● DIRECTIONS
Please filter the entries and return only the lines that include "controller".

══ SUPPLIED MATERIAL

(** The receiver's strategy and the rate window, shared by both inputs.
    src/cmd/controller-manager/inputs_config.go:74-92 [loadInputConfig] *)
Definition loadShared (env : Environ) : ConfigError + Strategy * Z :=
  let v := envOrDefault env "PROMETHEUS_NAME_TRANSLATION" "" in
  match (if negb (String.eqb v "") then ParseStrategy v else Some Default) with
  | None => inl BadNaming
  | Some naming =>
      let v := envOrDefault env "PROMETHEUS_RATE_WINDOW" "" in
      match (if negb (String.eqb v "") then ParseDuration v else Some DefaultWindow) with
      | None => inl BadRateWindow
      | Some window => match PromDuration window with inl _ => inl BadRateWindow | inr _ => inr (naming, window) end
      end
  end.

(** src/cmd/controller-manager/inputs_config.go:94-120 [loadInputConfig] *)
Definition loadNodePower (env : Environ) (address : string) (naming : Strategy) (window : Z) : ConfigError + nodePowerConfig :=
  let source := ToLower (envOrDefault env "NODE_POWER_SOURCE" nodePowerSourceStatic) in
  let source := if str_mem source [nodePowerSourceStatic; nodePowerSourcePrometheus; nodePowerSourceHTTP]
                then source else nodePowerSourceStatic in
  match WithDefaults
    {| np_Preset := ToLower (envOrDefault env "NODE_POWER_PRESET" "");
       np_Scope := ToLower (envOrDefault env "NODE_POWER_SCOPE" ScopeComponents);
       np_Naming := naming;
       np_ResourceAttributes := ToLower (envOrDefault env "PROMETHEUS_RESOURCE_ATTRIBUTES" ResourceAttributesAuto);
       np_Window := window;
       np_NodeLabel := envOrDefault env "NODE_POWER_NODE_LABEL" "";
       np_CustomQuery := envOrDefault env "NODE_POWER_PROMETHEUS_QUERY" "" |} with
  | inl e => inl (BadNodePower e)
  | inr spec =>
      match nodePowerQuery spec with
      | inl e => inl (BadNodePower e)
      | inr _ =>
          inr {| np_source := source;
                 np_httpEndpoint := envOrDefault env "NODE_POWER_HTTP_ENDPOINT" "";
                 np_promAddress := envOrDefault env "NODE_POWER_PROMETHEUS_ADDRESS" address;
                 np_spec := spec |}
      end
  end.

════

● FINISHED TASK
    src/cmd/controller-manager/inputs_config.go:74-92 [loadInputConfig] *)
(** src/cmd/controller-manager/inputs_config.go:94-120 [loadInputConfig] *)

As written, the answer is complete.